What Sludge Is

When we think of sludge, what automatically comes to mind is sewerage. Water carriage systems of sewerage provide a simple and economical means for removing offensive and potentially dangerous wastes from household and industry. The solution and suspension of solids in the transporting of water produces sewage. Thus, the role of solids and sludge removal at Sewage Treatment Plants is apparent. Sludge removal is complicated by the fact that some of the waste matters go into solution while others are colloidal or become finely divided in their flow through the sewage system. Ordinarily, less than half of such waste remains in suspension in a size or condition that can be separated by being strained out, skimmed off or settled out. The remainder must then be precipitated out by chemical means, filtered mechanically, or be subjected to biological treatment whereby they are either removed from the water or changed in character as to be rendered innocuous. Sewage contains mineral and organic matter in suspension (coarse and fine suspended matter), in colloidal state (very finely dispersed matter) and in solution. Living organisms, notably bacteria and protozoa, find sewage to be an abundant source of food, and their lives' activities result in the decomposition of sewage.

Sewage becomes offensive due to its own instability together with the objectionable concentration of suspended materials. In addition, the potential presence of disease producing organisms makes sewage dangerous. Removal or stabilization of sewage matters may be accomplished in treatment works by a number of different methods or by a suitable combination of these methods.

While sewage sludge is rich in nutrients and organic matter, offering the potential for applications as a biosolid (discussed below) or it has a heating value making it suitable for incineration, many industrial sludges are often unsuitable for reuse. A more common practice with industrial sludge is to try and identify a reclaim value; i.e., if the sludge can be concentrated sufficiently there may be a portion of this waste which is reclaimable or may enter into a recycling market.

Figure 1. The wire is drawn through a cleaning solution bath, which removes the copper dust from the surface of the extruded wire. The wash liquor is slightly acidic and contains a detergent so that the wire surface is clean. From this point on the wire is spooled, and then sent to another part of the operation which manufactures multi-strand telecommunications cable.

Figure 1. The wire is drawn through a cleaning solution bath, which removes the copper dust from the surface of the extruded wire. The wash liquor is slightly acidic and contains a detergent so that the wire surface is clean. From this point on the wire is spooled, and then sent to another part of the operation which manufactures multi-strand telecommunications cable.

An example is illustrated in Figures 1 through 4, which shows copper contaminated sludge from a cable manufacturing plant. In a concentrated enough form, and sufficiently dried ( to at least 60 weight % solids) this waste can be sold to a smelter as opposed to landfilling. In the latter case we face disposal costs, which include storage, transportation and tipping fees at a landfill.
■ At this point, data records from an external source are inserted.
Lemma swp_alloc_pages_loop rs n m (fuel : nat) l1 l2 :
  inv pool rs m -> 1 <= n -> lst m 0 (free_at pool) (l1 ++ l2) -> l1 ++ l2 ≡ₚ members pool (-1) rs ->
  (length l2 < fuel)%nat ->
  wp (alloc_pages_loop pool fuel (List.hd (free_at pool) l2) n) m
    (fun r m' => match r with
                 | Some p => pages_taken rs n m p m'
                 | None => m' = m /\ forall x, x ∈ l2 -> slab m x < n
                 end).
Proof.
  intros Hi Hn. revert l1 l2. induction fuel as [|fuel IH]; intros l1 l2 Hl Hp Hf; [lia|]. cbn [alloc_pages_loop].
  destruct l2 as [|x l2]; simpl List.hd.
  - rewrite Z.eqb_refl. apply swp_ret. split; [done|]. by intros x ?%elem_of_nil.
  - assert (Hx : x ∈ members pool (-1) rs) by (rewrite <- Hp, elem_of_app; right; by left).
    destruct (free_split _ _ _ Hi Hx) as (r1 & i & k & r2 & E & Ex & Hk & Hi0).
    rewrite (proj2 (Z.eqb_neq x (free_at pool))) by (subst x; by apply page_not_free).
    assert (Hv : valid pool x = true) by (eapply (member_valid rs m (-1)); [done|unfold nslots; lia|exact Hp|rewrite elem_of_cons, elem_of_app; right; right; by left]).
    s_step. s_step. rewrite Z.geb_leb. case Z.leb_spec; intros Hkn.
    + s_step. subst rs x. eapply swp_mono; [apply (swp_take_pages r1 i k r2); [done|lia]|]. intros p m' (-> & Hi' & Hw & Hg).
      apply swp_ret. exists r1, i, k, r2. done.
    + s_step. destruct (lst_at _ _ _ _ _ _ Hl) as (_ & Hnx & _). s_step.
      eapply swp_mono; [apply (IH (l1 ++ [x]) l2)|].
      * by rewrite <- app_assoc.
      * by rewrite <- app_assoc.
      * simpl in Hf. lia.
      * intros [p|] m' H'; [done|]. destruct H' as [-> H']. split; [done|]. intros z [->|Hz]%elem_of_cons; [lia|auto].
Qed.

Lemma swp_alloc_pages rs n m :
  inv pool rs m -> 1 <= n ->
  wp (ngx_slab_alloc_pages pool n) m
    (fun p m' => pages_taken rs n m p m' \/
       (p = 0 /\ (forall i k, (i, RFree k) ∈ rs -> k < n) /\
        m' = mkMem (slab m) (next m) (prev m) (word m) ((if log_nomem pool then [NoMemory] else []) ++ log m))).
Proof.
  intros Hi Hn. unfold ngx_slab_alloc_pages.
  destruct (inv_lists _ _ _ Hi (-1)) as (l & Hl & Hp); [unfold nslots; lia|].
  change (tag (-1)) with 0 in Hl. change (hdr pool (-1)) with (free_at pool) in Hl.
  assert (Hh : next m (free_at pool) = List.hd (free_at pool) l) by (destruct Hl as [_ Hs]; by destruct l; apply Hs).
  s_step. s_step. s_step. eapply swp_mono; [apply (swp_alloc_pages_loop rs n m (list_fuel pool) [] l Hi Hn Hl Hp)|].
  - rewrite Hp. unfold members. rewrite length_fmap. unfold list_fuel. fold (npages pool).
    pose proof (tiles_length _ _ _ (inv_tiles _ _ _ Hi)). pose proof (length_filter (fun x : Z * run => queue_of x.2 = Some (-1)) rs). lia.
  - intros [p|] m'; [intros H'; apply swp_ret; by left|]. intros [-> Hall]. apply swp_bind.
    assert (Hno : forall i k, (i, RFree k) ∈ rs -> k < n).
    { intros i k Hin. destruct (inv_runs _ _ _ Hi i (RFree k) Hin) as [E _]. rewrite <- E at 1. apply Hall. rewrite Hp. apply elem_of_members. by exists i, (RFree k). }
    destruct (log_nomem pool); [apply swp_error|apply swp_ret]; apply swp_ret; right; split_and!; try done. by destruct m.
Qed.

(** The log does not matter. *)
Lemma inv_log rs m g : inv pool rs m -> inv pool rs (mkMem (slab m) (next m) (prev m) (word m) g).
Proof.
  intros [H1 H2 H3]. split; [done| |].
  - intros i r Hin. apply (run_ok_frame pool m); [by apply (tiles_in _ _ _ _ _ H1 Hin)|done..|by apply H2].
  - intros q Hq. destruct (H3 q Hq) as (l & Hl & Hp). exists l. split; [|done]. apply (lst_frame m); done.
Qed.

(** ** Freeing pages *)

Definition solid (rs : list (Z * run)) : Prop := forall i k, (i, RLoose k) ∉ rs.

Lemma type_of_range sh : 1 <= type_of sh <= 3.
Proof. unfold type_of, NGX_SLAB_SMALL, NGX_SLAB_EXACT, NGX_SLAB_BIG. repeat case_match; lia. Qed.

Lemma tag_range q : 0 <= tag q < 4.
Proof. unfold tag, NGX_SLAB_PAGE. case_match; [lia|]. pose proof (type_of_range (q + 3)). lia. Qed.

(** A page in a list has a successor. *)
Lemma listed_next rs m i r q :
  inv pool rs m -> (i, r) ∈ rs -> queue_of r = Some q ->
  next m (page_at pool i) <> 0 /\ Z.land (prev m (page_at pool i)) NGX_SLAB_PAGE_MASK = tag q.
Proof.
  intros Hi Hin Hq. apply list_elem_of_split in Hin as (r1 & r2 & ->).
  destruct (member_split r1 i r r2 q m Hi Hq) as (Hr & l1 & l2 & Hl & Hp & _).
  destruct (lst_at _ _ _ _ _ _ Hl) as (Hpx & Hnx & _). split.
  - assert (Hv : valid pool (List.hd (hdr pool q) l2) = true).
    { eapply (member_valid _ _ q); [exact Hi|done|exact Hp|]. pose proof (hd_in l2 (hdr pool q)) as Hh.
      revert Hh. rewrite !elem_of_cons, elem_of_app, elem_of_cons. tauto. }
    apply (valid_aligned pool geo) in Hv. lia.
  - assert (Hv : valid pool (List.last l1 (hdr pool q)) = true).
    { eapply (member_valid _ _ q); [exact Hi|done|exact Hp|]. pose proof (last_in l1 (hdr pool q)) as Hh.
      revert Hh. rewrite !elem_of_cons, elem_of_app. tauto. }
    rewrite Hpx. apply mask_tag; [apply (valid_aligned pool geo _ Hv)|apply tag_range].
Qed.

(** The type of the first page of a run. *)
Lemma first_page rs m i r :
  inv pool rs m -> (i, r) ∈ rs ->
  match r with
  | RFree _ => Z.land (prev m (page_at pool i)) NGX_SLAB_PAGE_MASK = NGX_SLAB_PAGE /\ next m (page_at pool i) <> 0
  | RBusy _ => Z.land (prev m (page_at pool i)) NGX_SLAB_PAGE_MASK = NGX_SLAB_PAGE /\ next m (page_at pool i) = 0
  | RLoose _ => True
  | RSlab sh B => Z.land (prev m (page_at pool i)) NGX_SLAB_PAGE_MASK = type_of sh
                  /\ (next m (page_at pool i) = 0 <-> full sh B = true)
  end.
Proof.
  intros Hi Hin. pose proof (inv_runs _ _ _ Hi i r Hin) as Hr. destruct r as [k|k|k|sh B]; [| |done|].
  - destruct (listed_next _ _ _ _ (-1) Hi Hin eq_refl). done.
  - destruct Hr as (_ & -> & -> & _). done.
  - destruct (full sh B) eqn:Ef.
    + destruct Hr as (_ & _ & _ & _ & Hfull). destruct (Hfull Ef) as [-> ->]. split; [|done].
      pose proof (type_of_range sh). rewrite mask_mod. apply Z.mod_small. lia.
    + destruct (listed_next _ _ _ _ (sh - 3) Hi Hin) as [Hn ->]; [simpl; by rewrite Ef|]. split; [|done].
      unfold tag. destruct Hr as (? & _). rewrite (proj2 (Z.eqb_neq (sh - 3) (-1))) by lia. f_equal. lia.
Qed.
Figure 2. Photograph of copper wire being drawn (cold-extruded). The wire is cold-drawn by a series of extruders until the proper gauge is achieve. During this process, fine copper particulates are abraded and attrited off of the wire surface.
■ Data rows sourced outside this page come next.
(* ===== verification/NgxSlabChunks.v ===== *)
(** * Pages of chunks

    The chunks of the pages of NgxSlab.v: a chunk is taken or given back by the bit it has
    in the bitmap of its page; a page enters the list of its slot with its first free chunk
    and leaves it with the last, and is freed when no chunk is in use. *)

From stdpp Require Import gmap fin_maps.
From S2P Require Import Prelude NgxSlab NgxSlabRep NgxSlabInv NgxSlabPages NgxSlabBits.

Module SlabChunks.
Import Slab SlabRep SlabInv SlabPages SlabBits.

Section Chunks.
Context {arch : Arch} {layout : SlabLayout}.
#[local] Existing Instance page_4k.
Variable pool : ngx_slab_pool_t.
Context (geo : geometry pool).

(** ** A page of chunks and its list *)

(** The memory but for the field [slab] and the words of page [i]. *)
Record rewritten (i : Z) (m m' : mem) : Prop := {
  rw_slab z : z <> page_at pool i -> slab m' z = slab m z;
  rw_word w : ~ (base pool i <= w < base pool (i + 1)) -> word m' w = word m w;
  rw_next : next m' = next m;
  rw_prev : prev m' = prev m;
  rw_log : log m' = log m
}.

Lemma slot_hdr sh : 3 <= sh -> hdr pool (sh - 3) = slot_at pool (sh - 3).
Proof. intros. unfold hdr. by rewrite (proj2 (Z.eqb_neq _ _)) by lia. Qed.

Lemma slot_tag sh : 3 <= sh -> tag (sh - 3) = type_of sh.
Proof. intros. unfold tag. rewrite (proj2 (Z.eqb_neq _ _)) by lia. f_equal. lia. Qed.

(** The facts of a page of chunks. *)
Record at_slab (r1 : list (Z * run)) (i sh B : Z) (r2 : list (Z * run)) (m : mem) : Prop := {
  as_inv : inv pool (r1 ++ [(i, RSlab sh B)] ++ r2) m;
  as_before : tiles 0 r1 i;
  as_after : tiles (i + 1) r2 (npages pool);
  as_in : 0 <= i /\ i + 1 <= npages pool;
  as_shift : 3 <= sh <= 11;
  as_ok : run_ok pool m i (RSlab sh B);
  as_valid : valid pool (page_at pool i) = true
}.

Lemma at_slab_intro r1 i sh B r2 m : inv pool (r1 ++ [(i, RSlab sh B)] ++ r2) m -> at_slab r1 i sh B r2 m.
Proof.
  intros Hi. destruct (inv_places _ _ _ _ _ Hi) as (a & b & T1 & (-> & _ & <-) & T2). cbn [len] in *.
  pose proof (tiles_le _ _ _ T1). pose proof (tiles_le _ _ _ T2).
  assert (Hr : run_ok pool m a (RSlab sh B)) by (eapply inv_runs; [done|rewrite !elem_of_app; right; left; by left]).
  split; try done; [by destruct Hr|]. apply (valid_page pool geo). lia.
Qed.

(** What a new state of the page must satisfy. *)
Definition slab_ok (m : mem) (i sh B : Z) : Prop :=
  0 <= B < 2 ^ chunks sh /\ (forall c, 0 <= c < resv sh -> Z.testbit B c = true) /\ occ pool m i sh B.

Lemma inv_slab_step r1 i sh B B' r2 l l' m m1 m2 :
  at_slab r1 i sh B r2 m -> l ≡ₚ members pool (sh - 3) (r1 ++ [(i, RSlab sh B)] ++ r2) ->
  (forall z, z ∉ hdr pool (sh - 3) :: l -> z <> page_at pool i -> next m1 z = next m z /\ prev m1 z = prev m z) ->
  slab m1 = slab m -> word m1 = word m -> rewritten i m1 m2 ->
  lst m1 (tag (sh - 3)) (hdr pool (sh - 3)) l' -> l' ≡ₚ members pool (sh - 3) (r1 ++ [(i, RSlab sh B')] ++ r2) ->
  slab_ok m2 i sh B' ->
  (full sh B' = true -> next m1 (page_at pool i) = 0 /\ prev m1 (page_at pool i) = type_of sh) ->
  inv pool (r1 ++ [(i, RSlab sh B')] ++ r2) m2.
Proof.
  intros [Hi T1 T2 Hin Hsh _ _] Hl Hlinks Es Ew [Rs Rw Rn Rp _] Hl' Hp' (Hb & Hres & Hocc) Hfull.
  eapply (run_step pool geo r1 [(i, RSlab sh B)] r2 [(i, RSlab sh B')] i (i + 1) (sh - 3) l l' m); try done.
  - unfold nslots. lia.
  - eapply (lst_frame m1); [|done]. intros z _. by rewrite Rn, Rp.
  - intros j r Hr. apply list_elem_of_singleton in Hr as [= -> ->]. unfold run_ok. rewrite Rn, Rp. split_and!; try done; lia.
  - intros j r. rewrite elem_of_app, !list_elem_of_singleton. intros [?|?]; simplify_eq; simpl; case_match; auto.
  - intros j Hj Hji. rewrite Rs by (intros E; apply (page_at_inj pool geo) in E; lia). by rewrite Es.
  - intros w Hw. rewrite Rw by done. by rewrite Ew.
  - intros z Hz Hzi. rewrite Rn, Rp. apply Hlinks; [done|]. apply Hzi. lia.
Qed.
If instead we can sell the waste, then we not only have eliminated these costs, but in addition have generated a positive cash flow into our operation for the sale of the waste. This is what we mean by pollution prevention practice. Of concern, however with any sludge management issue, are the costs for recovery of potentially valuable by-products as in the case of the cable plant and the costs associated with concentrating the sludge to a form that it can be handled in post processing operations.

There is an old saying among pollution control engineers that practiced pollution prevention long before it became fashionable. That saying is - 'If you see a dollar lying on the ground, it's worth your while to bend over and pick it up - but NOT if you have to break your back to do it.'

We will address some of these issues later on in this chapter. But for now, simply recognize the fact that the most basic part of waste water treatment is solids removal. Solids are removed in primary and secondary treatment tanks, but without such effective removal there is no treatment process efficiency.

Figure 2. Photograph of copper wire being drawn (cold-extruded). The wire is cold-drawn by a series of extruders until the proper gauge is achieve. During this process, fine copper particulates are abraded and attrited off of the wire surface.

Figure 3. The sludge is dried using a forced evaporation method to about 60 % solids, which makes it dry enough for bagging and transport.